Por onde andamos, tropeçamos constantemente em destroços, granadas, invólucros de munições, restos de latas de conserva que, os poucos que as tenham, já nem se dão ao trabalho de as pôr no lixo, além de pedaços de tectos de zinco arrancados pelos rebentamentos, restos de móveis inúteis, etc.. Ainda por cima, a água que desde sempre aparecia nas torneiras, talvez uma hora (incerta) por dia, deixou praticamente de aparecer. Ou seja, se nos primeiros dias ainda conseguimos lavar as mãos e a cara muito apressadamente, pois havia sempre outros atrás de nós à espera de fazer o mesmo, agora já nem isso fazemos. No caso do pessoal “marado” faz já catorze dias que temos no corpinho o mesmo camuflado, vestido vinte e quatro horas por dia, quase todos sem ter conseguido tomar um banho. De cabelos desgrenhados e cinzentos da poeira e com barbas por fazer da mesma cor, ainda conseguimos brincar, dizendo que se corrêssemos para um turra desta maneira, ele morreria logo, mas era de susto! E caso aguentasse olhar para o nosso terrível aspecto, sucumbiria à mesma, com o cheiro… Eu cá, se despir o dólmen e o poisar no chão, ele aguenta-se, de certezinha, em pé. O suor acumulado, a volumosa pasta de sangue dos camaradas mortos e feridos que absorveu no abrigo do Obus, confesso que algumas lágrimas em cima, mais a moinha do cacimbo, à noite, o pó poisado durante as deslocações e emboscadas, e ainda a sujidade de terra desde que passei a dormir no chão, tudo isto acumulado dá uma argamassa que nem colete à prova de bala. O curioso é que não me sinto propriamente a cheirar mal, nem sinto que os meus companheiros cheirem mal. Terei perdido o olfacto? Ou, nas nossa narinas, também o hábito faz o monge? Não faço ideia porquê, nem como, mas de repente dei por ter ficado sem os atacadores das duas botas de lona. Das meias verdes, resta-me uma, cujos buracos me estão a provocar bolhas. A do pé direito era um buraco só e desfez-se: achei-a folgada demais, puxei-a e, desprovida da “sola”, saiu inteirinha do pé sem necessidade de descalçar a bota.
29 de Maio
Pelo menos um héli-canhão e logo a seguir dois Allouette III surgem de supetão sobre as casas e, perante o espanto geral, aterram no largo a que chamamos parada. É uma surpresa para nós, obviamente que não para o tenente-coronel, que antes colocara de prevenção o pessoal de armas pesadas, perspectivando-se, assim, que algo estivesse para acontecer. E aconteceu: as aeronaves trazem a bordo o comandante-chefe, – general António de Spínola. Vêm, por certo, em voo rasante à copa das árvores, que a baixa altitude foi o modo encontrado pela FAP para reduzir o risco de se fragilizar perante o moderno equipamento antiaéreo da guerrilha.

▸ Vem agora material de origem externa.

Lemma to_utf8_bytes c : valid_char c -> Forall (fun b => 0 < b < 256) (g_unichar_to_utf8 c) /\ (1 <= length (g_unichar_to_utf8 c) <= 6)%nat.
Proof.
  intros Hc. destruct (to_utf8_nonempty HG c Hc) as (b & bs & -> & Hs & Hb & _ & _ & Hbs). pose proof (skip_range b). split; [|cbn; lia].
  constructor; [done|]. eapply Forall_impl; [exact Hbs|]. cbn. lia.
Qed.

Lemma texts_bytes s : texts s -> Forall (fun b => 0 < b < 256) s.
Proof. intros (cs & -> & Hcs). unfold utf8. induction Hcs as [|c cs Hc _ IH]; [done|]. cbn. apply Forall_app. split; [by apply to_utf8_bytes|done]. Qed.

Lemma to_utf8_c_string c : valid_char c -> c_string (g_unichar_to_utf8 c) = g_unichar_to_utf8 c.
Proof. intros Hc. apply c_string_id. intros Hz. destruct (to_utf8_bytes c Hc) as [Hb _]. rewrite Forall_forall in Hb. specialize (Hb 0 Hz). lia. Qed.

(** A letter or digit. *)
Lemma add_char_alnum idn c : g_unichar_isalnum c = true ->
  add_char idn c = Ok (set_buffer idn (in_buffer idn ++ g_unichar_to_utf8 (g_unichar_tolower c))).
Proof.
  intros Hc. pose proof (tolower_valid c Hc) as Hv. unfold add_char. rewrite Hc. destruct (to_utf8_bytes _ Hv) as [_ Hl].
  destruct (Nat.leb_spec 8 (length (g_unichar_to_utf8 (g_unichar_tolower c)))); [lia|]. by rewrite to_utf8_c_string.
Qed.

Lemma texts_nil : texts [].
Proof. by exists []. Qed.

Lemma add_word_ok idn w : name_ok idn -> texts w -> w <> [] -> name_ok (text_index_name_add_word idn w).
Proof.
  intros [Hb Hw] Ht Hne. split; [done|]. intros w'. cbn. rewrite elem_of_union, elem_of_singleton. intros [->|Hw']; [done|by apply Hw].
Qed.
(** Exponent of the unit in the last place of the binade of [x]; the
    subnormal range shares the exponent [emin]. *)
Definition cexp (x : Q) : Z := Z.max (ilog2 x - (prec - 1)) emin.

Definition round_pos (x : Q) : Q :=
  let c := cexp x in inject_Z (rhe (x * pow2 (- c))) * pow2 c.

(** Nearest representable number, exponent unbounded above. *)
Definition rnd (x : Q) : Q :=
  match Qcompare x 0 with
  | Eq => 0
  | Gt => Qred (round_pos x)
  | Lt => Qred (- round_pos (- x))
  end.

Inductive float : Type :=
| Finite (q : Q)
| Inf (neg : bool)
| NaN.

(** Rounding of an exact result, overflowing to an infinity. *)
Definition of_Q (x : Q) : float :=
  let r := rnd x in
  if Qle_bool (pow2 emax) (Qabs r) then Inf (negb (Qle_bool 0 r)) else Finite r.

Definition fneg (x : float) : float :=
  match x with
  | Finite q => Finite (Qred (- q))
  | Inf s => Inf (negb s)
  | NaN => NaN
  end.

Definition fadd (x y : float) : float :=
  match x, y with
  | NaN, _ | _, NaN => NaN
  | Inf s, Inf t => if Bool.eqb s t then Inf s else NaN
  | Inf s, Finite _ | Finite _, Inf s => Inf s
  | Finite a, Finite b => of_Q (a + b)
  end.

Definition fsub (x y : float) : float := fadd x (fneg y).

Definition is_zero (q : Q) : bool := Qeq_bool q 0.
Definition is_neg (q : Q) : bool := negb (Qle_bool 0 q).

Definition fmul (x y : float) : float :=
  match x, y with
  | NaN, _ | _, NaN => NaN
  | Inf s, Inf t => Inf (xorb s t)
  | Inf s, Finite q | Finite q, Inf s =>
      if is_zero q then NaN else Inf (xorb s (is_neg q))
  | Finite a, Finite b => of_Q (a * b)
  end.

(** IEEE division (numpy's [/]): no exception, a zero divisor gives an
    infinity or NaN. *)
Definition fdiv (x y : float) : float :=
  match x, y with
  | NaN, _ | _, NaN => NaN
  | Inf _, Inf _ => NaN
  | Inf s, Finite q => Inf (xorb s (is_neg q))
  | Finite _, Inf _ => Finite 0
  | Finite a, Finite b =>
      if is_zero b then (if is_zero a then NaN else Inf (is_neg a))
      else of_Q (a / b)
  end.

Definition flt (x y : float) : bool :=
  match x, y with
  | NaN, _ | _, NaN => false
  | Finite a, Finite b => negb (Qle_bool b a)
  | Finite _, Inf s => negb s
  | Inf s, Finite _ => s
  | Inf s, Inf t => s && negb t
  end.

Definition feq (x y : float) : bool :=
  match x, y with
  | Finite a, Finite b => Qeq_bool a b
  | Inf s, Inf t => Bool.eqb s t
  | _, _ => false
  end.

Definition fle (x y : float) : bool := flt x y || feq x y.

End Float.

(** ** Python values *)

(** The exceptions the program can meet.  [InvalidReference] is not a
    Python exception: it stands for the use of a frame that was never
    allocated, which no run of [main] does. *)
Inductive exn : Type :=
| KeyError (key : string)
| OverflowError (msg : string)
| ZeroDivisionError
| InvalidReference.

(** A Python number: an [int] of arbitrary size or a [float]. *)
Inductive num : Type :=
| Int (z : Z)
| Float (f : Float.float).

(** What a cell of a row dict or of a DataFrame holds. *)
Inductive pyval : Type :=
| VStr (s : string)
| VNum (x : num).

Module PyNum.
Import Float.

(** The number as an extended real, without rounding: Python compares an
    [int] with a [float] exactly. *)
Definition exact (x : num) : float :=
  match x with
  | Int z => Finite (inject_Z z)
  | Float f => f
  end.

Definition lt (x y : num) : bool := flt (exact x) (exact y).
Definition le (x y : num) : bool := fle (exact x) (exact y).
Definition eqb (x y : num) : bool := feq (exact x) (exact y).
(** * Emotet configuration parser (modules/processing/parsers/mwcp/parsers/Emotet.py)

    A shallow embedding of the Python 2 parser: the byte-level helpers
    ([struct], slicing, [socket.inet_ntoa]), the YARA rule and [yara_scan],
    [xor_data], [extract_emotet_rsakey] and the driver [Emotet.run], followed
    by the properties of the extraction.

    Python 2 [str] buffers are lists of bytes, Python integers are [Z],
    exceptions are values of [exn] carried by [outcome], and the reporter is
    the list of the [add_metadata] calls made so far. *)

From Stdlib Require Import ZArith String Ascii Lia Bool DecimalString List.
From Stdlib.Strings Require Import Byte.
Import ListNotations.

Open Scope string_scope.
Open Scope list_scope.
Open Scope Z_scope.

(** ** Exceptions and outcomes *)

Inductive exn : Type :=
| struct_error
| socket_error
| PEFormatError
| ValueError
| IndexError
| ZeroDivisionError
| NameError (name : string)
| UnboundLocalError (name : string).

(** The result of evaluating a piece of Python: a value, a raised exception,
    or (for the [while] loops, which are run with a fuel) no answer yet. *)
Inductive outcome (A : Type) : Type :=
| Ok (a : A)
| Raise (e : exn)
| OutOfFuel.
(** The digits of a natural number: at least one, all decimal, worth the
    number, and without a leading zero unless the text is "0". *)
Lemma unsigned_decimal_spec n :
  0 <= n ->
  unsigned_decimal n <> [] /\
  forallb is_digit (unsigned_decimal n) = true /\
  parse_digits (unsigned_decimal n) 0 = Some n /\
  (hd "0"%char (unsigned_decimal n) = "0"%char ->
   unsigned_decimal n = ["0"%char]).
Proof.
  intros Hn. unfold unsigned_decimal.
  pose proof (log2_fuel n Hn) as Hfuel.
  assert (Hk : (0 < S (Z.to_nat (Z.log2 n)))%nat) by lia.
  repeat split.
  - apply decimal_digits_nonempty, Hk.
  - apply decimal_digits_are_digits, Hn.
  - rewrite (decimal_digits_parse _ n Hfuel Hk 0). f_equal.
  - apply decimal_digits_leading; assumption.
Qed.

Lemma digit_is_not_minus c : is_digit c = true -> Ascii.eqb c "-"%char = false.
Proof.
  intros H. destruct (Ascii.eqb_spec c "-"%char) as [-> | _];
    [discriminate H | reflexivity].
Qed.

Lemma parse_unsigned_decimal n :
  0 <= n -> parse_unsigned (unsigned_decimal n) = Some n.
Proof.
  intros Hn. destruct (unsigned_decimal_spec n Hn) as (Hne & _ & Hp & _).
  unfold parse_unsigned.
  destruct (unsigned_decimal n); [congruence | exact Hp].
Qed.

Lemma in_range_overload t v : in_range t v = true -> integer_overload t = true.
Proof.
  unfold in_range. intros H.
  apply andb_prop in H as [H _]. apply andb_prop in H as [H _]. exact H.
Qed.

Lemma in_range_negative t v : in_range t v = true -> v < 0 -> is_signed t = true.
Proof.
  unfold in_range, int_min. intros H Hv.
  apply andb_prop in H as [H _]. apply andb_prop in H as [_ H].
  destruct (is_signed t); [reflexivity | lia].
Qed.

Lemma parse_decimal t v :
  in_range t v = true -> parse_integer t (decimal v) = Some v.
Proof.
  intros Hr. unfold parse_integer, decimal.
  destruct (Z.ltb_spec v 0) as [Hneg | Hpos].
  - rewrite Ascii.eqb_refl, (in_range_negative t v Hr Hneg).
    rewrite parse_unsigned_decimal by lia. cbn [option_map].
    rewrite Z.opp_involutive, Hr. reflexivity.
  - pose proof (parse_unsigned_decimal v Hpos) as Hp.
    destruct (unsigned_decimal_spec v Hpos) as (Hne & Hd & _ & _).
    destruct (unsigned_decimal v) as [| c ds]; [congruence |].
    cbn [forallb] in Hd. apply andb_prop in Hd as [Hc _].
    rewrite (digit_is_not_minus c Hc), Hp, Hr. reflexivity.
Qed.

Lemma rendering_integer impl t v : rendering impl (VInteger t v) = decimal v.
Proof. reflexivity. Qed.

Lemma resolve_integer_overload t : integer_overload t = true -> resolve t = Some t.
Proof. destruct t; intros H; try discriminate H; reflexivity. Qed.

(** ** Integers *)

(** C4: for every integer overload and every value of its type, reading the
    written decimal text back as that type gives the value again. *)
Theorem integer_round_trip :
  forall (impl : Choices) (t : ctype) (v : Z),
    in_range t v = true ->
    parse_integer t (rendering impl (VInteger t v)) = Some v.
Proof.
  intros impl t v Hr. rewrite rendering_integer. apply parse_decimal, Hr.
Qed.

(** C8: every signed and unsigned width of 8, 16, 32 and 64 bits has a
    declared overload, chosen for an argument of exactly that type; it writes
    a minus sign for a negative value and nothing otherwise, followed only
    by decimal digits, at least one, that are worth the magnitude and do
    not start with a zero unless the text is the single digit zero. *)
Theorem integer_overloads_write_decimal :
  (forall (signed : bool) (w : Z),
      In w [8; 16; 32; 64] ->
      exists t, In t overloads /\ integer_overload t = true /\
                width t = w /\ is_signed t = signed) /\
  (forall (impl : Choices) (t : ctype) (v : Z),
      in_range t v = true ->
      resolve t = Some t /\
      exists ds : text,
        rendering impl (VInteger t v)
        = (if v <? 0 then ["-"%char] else []) ++ ds /\
        ds <> [] /\
        forallb is_digit ds = true /\
        parse_digits ds 0 = Some (Z.abs v) /\
        (hd "0"%char ds = "0"%char -> ds = ["0"%char])).
Proof.
  split.
  - intros signed w Hw. cbn [In] in Hw.
    destruct Hw as [<- | [<- | [<- | [<- | []]]]]; destruct signed;
      [ exists TSChar | exists TUChar | exists TShort | exists TUShort
      | exists TInt | exists TUInt | exists TLong | exists TULong ];
      cbn; intuition auto.
  - intros impl t v Hr. split.
    + apply resolve_integer_overload, (in_range_overload t v Hr).
    + rewrite rendering_integer. unfold decimal.
      destruct (Z.ltb_spec v 0) as [Hneg | Hpos].
      * exists (unsigned_decimal (- v)).
        destruct (unsigned_decimal_spec (- v) ltac:(lia)) as (H1 & H2 & H3 & H4).
        rewrite Z.abs_neq by lia. auto.
      * exists (unsigned_decimal v).
        destruct (unsigned_decimal_spec v Hpos) as (H1 & H2 & H3 & H4).
        rewrite Z.abs_eq by lia. auto.
Qed.

(** ** Addresses *)

Lemma hex_value_hex_char d : 0 <= d < 16 -> hex_value (hex_char d) = d.
Proof.
  intros H. digit_cases d H; try reflexivity; lia.
Qed.

Lemma parse_hex_digits (digits : nat) :
  forall n acc,
    fold_left (fun a c => 16 * a + hex_value c) (hex_digits digits n) acc
    = acc * 16 ^ Z.of_nat digits + n mod 16 ^ Z.of_nat digits.
Proof.
  induction digits as [| k IH]; intros n acc.
  - cbn. rewrite Z.mod_1_r. lia.
  - cbn [hex_digits]. rewrite fold_left_app, IH. cbn [fold_left].
    rewrite hex_value_hex_char by (apply Z.mod_pos_bound; lia).
    rewrite Nat2Z.inj_succ, Z.pow_succ_r by lia.
    rewrite (Z.rem_mul_r n 16 (16 ^ Z.of_nat k)) by lia.
    lia.
Qed.

Lemma parse_hex_address p :
  valid_address p = true -> parse_hex (hex_digits 16 p) = p.
Proof.
  unfold valid_address, parse_hex. intros H.
  apply andb_prop in H as [Hlo Hhi].
  rewrite parse_hex_digits.
  change (16 ^ Z.of_nat 16) with (2 ^ 64).
  rewrite Z.mod_small by lia. lia.
Qed.

Lemma address_text_injective p q :
  valid_address p = true -> valid_address q = true ->
  address_text p = address_text q -> p = q.
Proof.
  intros Hp Hq H.
  apply (f_equal (fun l => tl (tl l))) in H. unfold address_text in H.
  cbn [tl] in H.
  rewrite <- (parse_hex_address p Hp), <- (parse_hex_address q Hq), H.
  reflexivity.
Qed.

Lemma rendering_address impl p :
  rendering impl (VFormatAddress p) = address_text p.
Proof. reflexivity. Qed.

(** C5: the text of a [FormatAddress] is never empty, is the same whenever
    the address is the same, whatever the stream already holds, and differs
    for two different addresses. *)
Theorem address_text_identifies_the_address :
  forall (impl : Choices) (p q : Z),
    valid_address p = true -> valid_address q = true ->
    rendering impl (VFormatAddress p) <> [] /\
    (forall (E : Type) (buf : text),
        format1 impl (@BufferStream E) (VFormatAddress p) buf
        = Returned (buf ++ rendering impl (VFormatAddress p))) /\
    (p = q ->
     rendering impl (VFormatAddress p) = rendering impl (VFormatAddress q)) /\
    (p <> 0 -> q <> 0 -> p <> q ->
     rendering impl (VFormatAddress p) <> rendering impl (VFormatAddress q)).
Proof.
  intros impl p q Hp Hq. rewrite !rendering_address.
  repeat split.
  - discriminate.
  - intros ->. reflexivity.
  - intros _ _ Hne H. apply Hne, (address_text_injective p q Hp Hq H).
Qed.
Lemma head_answer_send_head_file p s :
  _headers_buffer s = [] ->
  head_answer trailer fmt req s
    (SimpleHTTPRequestHandler.send_head_file cls fs req p s v).
Proof.
  intros Hb. unfold SimpleHTTPRequestHandler.send_head_file.
  destruct (endswith p "/"); [now apply head_answer_error|].
  destruct (open_rb_cases p) as [(f & st_mtime & ->)|[->|(-> & _)]];
    [|now apply head_answer_error|apply head_answer_raised].
  destruct s as [sp b w o]. cbn [_headers_buffer] in Hb. subst b.
  destruct (SimpleHTTPRequestHandler.not_modified req st_mtime);
    unfold bind; rewrite send_response_run; run_headers.
  - apply (head_answer_plain 304
             [HeaderLine "Server" version_string;
              HeaderLine "Date" (date_time_string None)]).
    repeat constructor.
  - apply (head_answer_plain 200
             [HeaderLine "Server" version_string;
              HeaderLine "Date" (date_time_string None);
              HeaderLine "Content-type" (self_guess_type cls p);
              HeaderLine "Content-Length" (str (Z.of_nat (List.length f)));
              HeaderLine "Last-Modified" (date_time_string (Some st_mtime))]).
    repeat constructor.
Qed.

Lemma head_answer_list_directory p s :
  _headers_buffer s = [] ->
  head_answer trailer fmt req s
    (SimpleHTTPRequestHandler.list_directory cls fs req p s v).
Proof.
  intros Hb. unfold SimpleHTTPRequestHandler.list_directory.
  destruct (fs p) as [[data m|[entries|]]|]; try now apply head_answer_error.
  destruct s as [sp b w o]. cbn [_headers_buffer] in Hb. subst b.
  unfold bind, get_path. cbn [path]. rewrite send_response_run. run_headers.
  apply (head_answer_plain 200
           [HeaderLine "Server" version_string;
            HeaderLine "Date" (date_time_string None);
            HeaderLine "Content-type" ("text/html; charset=" ++ getfilesystemencoding);
            HeaderLine "Content-Length"
              (str (Z.of_nat (List.length (listing_page entries sp))))]).
  repeat constructor.
Qed.
(** * Offline operation queue of GreenSentinel-Citoyen

    A shallow embedding of [src/services/offline/queueManager.js] together
    with the one function of the API client it calls ([isAuthenticated]).

    What is modelled, and how:
    - [localStorage] is reduced to the two keys the queue manager reads:
      the queue slot ['gs_operation_queue'] and the token ['gs_auth_token'];
    - the module variables [isProcessing] and [networkListenerActive] are
      fields of the [World] record that every operation threads;
    - everything the code asks of its surroundings ([Date.now()],
      [Math.random()], whether [localStorage.setItem] succeeds, whether a
      dynamic [import] or a remote API call resolves) is read from an
      [Env] record supplied per invocation;
    - [try]/[catch]/[finally] is modelled by a small state-and-exception
      monad [M];
    - a processing run is followed from its invocation to its return: the
      remote executors are oracles that resolve or reject, and no other
      queue operation is interleaved at the [await] points of a run. (An
      executor that re-queues its own intent, as [submitReport] does on a
      network error, writes the slot during the run; the save that ends
      the run overwrites it, so the slot after a run is as modelled.)
      What an executor does to the world besides settling (such a
      re-queue, which may also register the listener; the removal of the
      token by [apiRequest] on a 401) is not part of the model of a
      dispatch: the properties stated of a dispatch or of a run speak of
      what does not depend on it, that is the completion, the two ghost
      logs, the update of the items, the flag, and the store after a
      save that was accepted. *)

From Stdlib Require Import ZArith String List Bool Lia.
From stdpp Require Import base option list strings.
(** * The TCP connection manager of kit/tcp

    A shallow embedding of [tcp.go] and [handlers.go]: the manager struct,
    its registry of client connections, the accept routine started by
    [Start], and the operations [Stop], [Do], [DropConnections], [join]
    and [remove].

    The Go program is concurrent.  The embedding keeps one record for the
    [TCP] struct, a chronological log of the observable effects (events
    reported, sockets and listeners closed, work posted to the pools) and
    one program counter per routine.  A step of a routine covers one lock
    region, one atomic load or store, or one blocking call, so that the
    interleavings of the routines are those of the program. *)

From stdpp Require Import gmap strings list fin_maps pretty.
From Stdlib Require Import ZArith Lia Ascii.

Set Default Proof Using "Type".

(** ** Values of the net, time and pool packages *)

Definition error := string.
Definition Time := Z.
Definition Duration := Z.
Definition Listener := nat.
Definition Pool := nat.

(** The zero value of [time.Time]. *)
Definition zeroTime : Time := 0%Z.

(** [t.Add(d)] and [t.After(u)] on instants. *)
Definition Time_Add (t : Time) (d : Duration) : Time := (t + d)%Z.
Definition Time_After (t u : Time) : bool := bool_decide (u < t)%Z.

(** An accepted [net.Conn]: its identity and its two addresses, each in the
    form its [String] method prints. *)
Record Conn := mkConn {
  conn_id : nat;
  RemoteAddr : string;
  LocalAddr : string
}.

#[global] Instance Conn_eq_dec : EqDecision Conn.
Proof. solve_decision. Defined.

(** An error of the net package.  [Temporary] is [None] when the error
    value has no [Temporary() bool] method, and [Some b] when it has one
    that returns [b]. *)
Record neterror := mkNetError {
  Error : string;
  Temporary : option bool
}.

O general teria vindo certificar-se das condições operacionais, do estado psicológico do pessoal e, sobretudo, controlar a execução das directivas traçadas para outra grande operação que vise pôr fim ao isolamento de Guidaje, que permita evacuar feridos e tratar do reabastecimento de géneros, medicamentos, até mesmo de urnas, para o que der e vier!... E essa operação, cuja parte principal pode iniciar-se hoje, há alguns dias que estará a ser preparada a partir de Farim/Nema e Binta, onde uma concentração imensa das NT se iniciou no dia 26: aí estão a 38ª companhia de comandos (“Os Leopardos”, novamente), um grupo especial de milícias, quatro grupos de combate do BCaç 4512, uma companhia africana e mais duas companhias inteiras, uma de infantaria e outra de cavalaria (a CCav 3420, – Os Progressistas” – comandada pelo capitão Salgueiro Maia, que foi enviada para este tormento já depois de ter a comissão cumprida em Bula e em Mansoa e de estar a aguardar embarque para regressar à metrópole; em vez de seguir para o Cumeré, foi para os Adidos requisitar novas armas).
Não me recordo quanto tempo se deteve o general Spínola nesta passagem por Guidaje. Não deverá ter sido muito, até porque a presença dos helicópteros estaria, decerto, a ser notada do lado de lá da fronteira, as próprias condições do terreno deixavam-nos demasiado expostos no caso de o IN arriscar qualquer investida. Isto, embora ouvíssemos o roncar constante da aviação, lá nas alturas, sobre as nuvens, a impor o seu respeito. Mas recordo-me que todos fomos a correr sacar aerogramas à secretaria, (conhecidos por “bate-estradas”, isentos de “porte e de sobretaxa aérea” nos termos da Portaria 18.545, de 23 de Junho de 1961), pois estava ali uma possibilidade de enviarmos correio às famílias, mentiras escritas à pressa, do tipo “espero que te encontres de boa saúde que eu fico… bem”, quer-se dizer, alvoroçar pais e namoradas com desgraças para quê?!! Para muitos, eram expedidas as primeiras cartas após várias semanas sem receber ou enviar mensagens de e para o exterior. A falta de notícias e de comunicações foi terreno fértil para a propagação do boato. Na parte que me toca, vim a apurar depois do regresso ao COMBIS que na própria companhia havia quem já me tivesse dado como morto; ao invés, em Lisboa, perante o meu prolongado e inabitual silêncio, o meu pai e a minha mulher (casara-me, nem havia dois meses) andam de repartição em repartição tentando saber se algo me terá acontecido. Cedo desistem, mal um primeiro-sargento anafado lhes garantiu que eu não consto na listagem mecanográfica dos óbitos, que sou obrigado pelas NEP a enviar notícias à família e que, se não o fizer, ainda “leva mas é uma porrada”! – Quer que participe? – perguntou a criatura… à vez, esperando pela disponibilidade da esferográfica do cabo artilheiro que foi circulando de mão em mão, lá gatafunhámos meia dúzia de linhas com o remetente SPM 2158 (era o número do Serviço Postal Militar, espécie de código postal da companhia)…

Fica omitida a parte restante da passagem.